| RECORD EXCERPTS |
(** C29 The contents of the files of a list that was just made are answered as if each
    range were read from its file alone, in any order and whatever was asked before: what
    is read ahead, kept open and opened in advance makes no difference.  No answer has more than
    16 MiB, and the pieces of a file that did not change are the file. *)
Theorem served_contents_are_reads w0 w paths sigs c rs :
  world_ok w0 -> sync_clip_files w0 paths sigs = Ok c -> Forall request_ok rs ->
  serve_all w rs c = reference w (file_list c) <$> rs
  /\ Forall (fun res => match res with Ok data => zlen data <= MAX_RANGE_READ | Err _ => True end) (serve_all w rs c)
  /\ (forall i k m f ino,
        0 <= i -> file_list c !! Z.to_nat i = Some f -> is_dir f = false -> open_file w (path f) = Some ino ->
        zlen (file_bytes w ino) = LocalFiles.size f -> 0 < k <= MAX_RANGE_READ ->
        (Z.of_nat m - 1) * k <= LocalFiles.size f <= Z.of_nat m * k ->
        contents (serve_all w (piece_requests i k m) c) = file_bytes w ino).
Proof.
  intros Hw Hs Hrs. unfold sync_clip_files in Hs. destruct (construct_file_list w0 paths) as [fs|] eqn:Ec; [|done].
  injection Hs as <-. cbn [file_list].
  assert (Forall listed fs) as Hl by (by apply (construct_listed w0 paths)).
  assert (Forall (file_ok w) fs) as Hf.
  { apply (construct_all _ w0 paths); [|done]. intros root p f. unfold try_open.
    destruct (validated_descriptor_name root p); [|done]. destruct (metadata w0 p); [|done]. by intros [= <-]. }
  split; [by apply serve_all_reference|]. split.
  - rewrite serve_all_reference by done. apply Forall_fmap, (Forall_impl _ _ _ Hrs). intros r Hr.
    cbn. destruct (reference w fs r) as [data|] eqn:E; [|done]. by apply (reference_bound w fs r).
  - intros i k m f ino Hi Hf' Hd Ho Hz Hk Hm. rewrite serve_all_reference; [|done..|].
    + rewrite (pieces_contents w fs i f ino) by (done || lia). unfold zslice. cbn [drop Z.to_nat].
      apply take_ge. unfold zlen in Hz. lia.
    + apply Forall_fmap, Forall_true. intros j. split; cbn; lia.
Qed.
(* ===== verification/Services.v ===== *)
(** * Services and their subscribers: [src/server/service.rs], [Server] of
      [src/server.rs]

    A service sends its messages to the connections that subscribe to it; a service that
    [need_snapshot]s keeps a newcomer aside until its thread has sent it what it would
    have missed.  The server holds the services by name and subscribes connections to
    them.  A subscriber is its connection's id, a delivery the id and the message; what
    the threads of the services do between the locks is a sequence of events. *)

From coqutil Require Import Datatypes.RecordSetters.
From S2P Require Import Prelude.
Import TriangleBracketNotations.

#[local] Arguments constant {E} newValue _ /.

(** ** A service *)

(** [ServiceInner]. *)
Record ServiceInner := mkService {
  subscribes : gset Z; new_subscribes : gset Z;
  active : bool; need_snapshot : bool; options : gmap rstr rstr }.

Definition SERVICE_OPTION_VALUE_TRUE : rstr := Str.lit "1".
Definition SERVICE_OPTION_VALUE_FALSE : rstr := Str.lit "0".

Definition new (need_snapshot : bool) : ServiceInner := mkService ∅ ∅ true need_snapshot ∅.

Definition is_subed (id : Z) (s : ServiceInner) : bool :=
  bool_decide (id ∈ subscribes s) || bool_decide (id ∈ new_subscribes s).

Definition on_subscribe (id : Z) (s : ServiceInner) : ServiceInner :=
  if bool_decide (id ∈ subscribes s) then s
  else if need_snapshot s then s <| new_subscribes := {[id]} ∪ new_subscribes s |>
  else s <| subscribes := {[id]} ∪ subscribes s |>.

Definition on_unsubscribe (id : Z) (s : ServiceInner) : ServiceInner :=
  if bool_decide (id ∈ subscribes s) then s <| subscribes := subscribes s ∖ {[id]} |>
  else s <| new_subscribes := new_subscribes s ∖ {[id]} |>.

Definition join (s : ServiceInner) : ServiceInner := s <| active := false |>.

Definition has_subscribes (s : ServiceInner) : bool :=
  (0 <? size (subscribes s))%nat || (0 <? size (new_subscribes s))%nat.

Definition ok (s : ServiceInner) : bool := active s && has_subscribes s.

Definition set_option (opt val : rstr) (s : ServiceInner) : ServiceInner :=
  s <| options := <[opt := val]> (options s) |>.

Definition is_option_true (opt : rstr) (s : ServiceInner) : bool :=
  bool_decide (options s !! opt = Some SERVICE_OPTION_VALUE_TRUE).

| WORK ITEM |
Among the lines above, find those carrying the word "Some" and copy them out.

| ANSWER TO THIS PROBLEM |
        0 <= i -> file_list c !! Z.to_nat i = Some f -> is_dir f = false -> open_file w (path f) = Some ino ->
  bool_decide (options s !! opt = Some SERVICE_OPTION_VALUE_TRUE).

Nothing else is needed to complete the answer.